*** Supplied records

Lemma BatchWrite_cache {E} (c ch : cache) base :
  hasModifier c = false ->
  (forall txid e, cacheCoins ch !! txid = Some e -> write_ok e (cacheCoins c !! txid)) ->
  exists c', BatchWrite (E := E) (VCache c base) ch = Ok (VCache c' base) /\
    hasModifier c' = false /\
    (forall j, cacheCoins c' !! j = match cacheCoins ch !! j with
       | Some e => upd_coins e (cacheCoins c !! j) | None => cacheCoins c !! j end) /\
    (forall t j, nf_type t -> cacheNullifiers c' t !! j = match cacheNullifiers ch t !! j with
       | Some e => upd_nf e (cacheNullifiers c t !! j) | None => cacheNullifiers c t !! j end).
Proof.
  intros Hmod Hok; unfold BatchWrite; rewrite Hmod; cbn [negb assert_ mbind res_bind].
  destruct (write_coins_ok (E := E) (map_to_list (cacheCoins ch)) c) as (m & u & -> & Hm).
  { apply NoDup_fst_map_to_list. }
  { intros txid e Hin; apply Hok; now apply elem_of_map_to_list. }
  cbn [mbind res_bind]; eexists; split; [reflexivity |].
  cbn [hasModifier cacheCoins cacheNullifiers set_proofs set_nullifiers].
  rewrite !BatchWriteAnchors_modifier, !BatchWriteAnchors_coins, !BatchWriteAnchors_nullifiers.
  split; [assumption |]; split.
  - intros j; cbn [set_coins cacheCoins]; now rewrite Hm, list_to_map_to_list.
  - cbn [set_coins cacheNullifiers]; intros t j [-> | ->].
    + rewrite fn_lookup_insert_ne, fn_lookup_insert by discriminate; unfold BatchWriteNullifiers.
      now rewrite (fold_map_to_list _ upd_nf) by (intros; apply write_nullifier_lookup).
    + rewrite fn_lookup_insert; unfold BatchWriteNullifiers.
      rewrite (fold_map_to_list _ upd_nf) by (intros; apply write_nullifier_lookup).
      reflexivity.
Qed.

(** ** [Flush] *)

(** The view below a cache. *)
Definition below (v : view) : option view := match v with VCache _ b => Some b | VDB _ => None end.

Lemma db_write_coins_lookup m k e j :
  db_write_coins m (k, e) !! j
  = if decide (j = k) then (if ce_dirty e then canon (ce_coins e) else m !! k) else m !! j.
Proof.
  unfold db_write_coins, canon; destruct (ce_dirty e), (IsPruned (ce_coins e)), (decide (j = k)) as [-> |];
    rewrite ?lookup_insert_eq, ?lookup_delete_eq, ?lookup_insert_ne, ?lookup_delete_ne by congruence;
    reflexivity.
Qed.

Lemma db_write_nullifier_lookup m k e j :
  db_write_nullifier m (k, e) !! j
  = if decide (j = k) then (if ne_dirty e then (if ne_entered e then Some true else None) else m !! k)
    else m !! j.
Proof.
  unfold db_write_nullifier; destruct (ne_dirty e), (ne_entered e), (decide (j = k)) as [-> |];
    rewrite ?lookup_insert_eq, ?lookup_delete_eq, ?lookup_insert_ne, ?lookup_delete_ne by congruence;
    reflexivity.
Qed.

Lemma canon_idem c : canon_opt (canon c) = canon c.
Proof. unfold canon; destruct (IsPruned c) eqn:E; cbn; [reflexivity | unfold canon; now rewrite E]. Qed.
(* ===== verification/UpdateCoinsSpec.v ===== *)
(** * Disconnecting a block undoes connecting it

    On the coin sets that the views represent: spending an output and applying
    its undo record restores the coins; so does every transaction, and a whole
    block in reverse order. *)
From stdpp Require Import gmap functions strings.
From S2P Require Import Prelude Hashing Merkle Script Serialize Transaction Coins CoinsSer CoinsView CoinsViewSpec UpdateCoins.

(** ** One output *)

(** Coins as the operations leave them: no null output at the end, null
    outputs cleared, and a height that is neither zero nor beyond an int. *)
Definition coins_wf (c : CCoins) : Prop :=
  trimmed (vout c) /\ Forall (fun o => txout_IsNull o = true -> o = txout_SetNull) (vout c) /\
  zlen (vout c) < 2 ^ 32 /\ 0 < coins_nHeight c < 2 ^ 31.

Lemma Cleanup_trimmed c : trimmed (vout c) -> Cleanup c = c.
Proof.
  intros Ht; pose proof (Cleanup_padding (fCoinBase c) (vout c) 0 (coins_nHeight c) (coins_nVersion c) Ht) as E.
  cbn in E; rewrite app_nil_r in E; now destruct c.
Qed.

Lemma Cleanup_app c v d :
  trimmed v -> Forall (fun o => txout_IsNull o = true) d -> Cleanup (set_vout c (v ++ d)) = set_vout c v.
Proof.
  intros Ht Hd; unfold Cleanup; cbn [vout set_vout]; rewrite rev_app_distr, pop_null_app by now apply Forall_rev.
  pose proof (Cleanup_trimmed (set_vout c v) Ht) as E; unfold Cleanup in E; cbn [vout set_vout] in E.
  injection E as E; unfold set_vout; cbn; now rewrite E.
Qed.

Lemma trimmed_pruned v : trimmed v -> forallb txout_IsNull v = true -> v = [].
Proof.
  intros Ht Hp; destruct v as [| o v]; [reflexivity |]; rewrite trimmed_not_null in Hp by (easy || assumption); discriminate.
Qed.

Lemma Spend_eq c n o :
  0 <= n -> vout c !! Z.to_nat n = Some o -> txout_IsNull o = false ->
  Spend c n = (true, Cleanup (set_vout c (<[Z.to_nat n := txout_SetNull]> (vout c)))).
Proof.
  intros Hn Ho Hnull; unfold Spend; rewrite Ho, Hnull; pose proof (lookup_lt_Some _ _ _ Ho).
  destruct (Z.leb_spec (zlen (vout c)) n); [unfold zlen in *; lia | reflexivity].
Qed.

Lemma null_replicate d :
  Forall (fun o => txout_IsNull o = true -> o = txout_SetNull) d -> Forall (fun o => txout_IsNull o = true) d ->
  d = replicate (length d) txout_SetNull.
Proof.
  induction d as [| o d IH]; intros Hw Hn; [reflexivity |].
  apply Forall_cons_1 in Hw as [Ho Hw]; apply Forall_cons_1 in Hn as [Hno Hn].
  cbn; rewrite <- IH by assumption; f_equal; auto.
Qed.

Lemma trimmed_last v o : trimmed v -> v !! (length v - 1)%nat = Some o -> txout_IsNull o = false.
Proof.
  intros Ht Ho; apply (Ht (take (length v - 1) v) o).
  pose proof (lookup_lt_Some _ _ _ Ho); rewrite <- (take_S_r _ _ _ Ho), take_ge; [reflexivity | lia].
Qed.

******

- _Assigned task_:
Each line, starting with the one containing "cbn; rewrite <- IH" and ending with the last line of the records above, should be reproduced exactly.

- _Expected output_:
  cbn; rewrite <- IH by assumption; f_equal; auto.
Qed.

Lemma trimmed_last v o : trimmed v -> v !! (length v - 1)%nat = Some o -> txout_IsNull o = false.
Proof.
  intros Ht Ho; apply (Ht (take (length v - 1) v) o).
  pose proof (lookup_lt_Some _ _ _ Ho); rewrite <- (take_S_r _ _ _ Ho), take_ge; [reflexivity | lia].
Qed.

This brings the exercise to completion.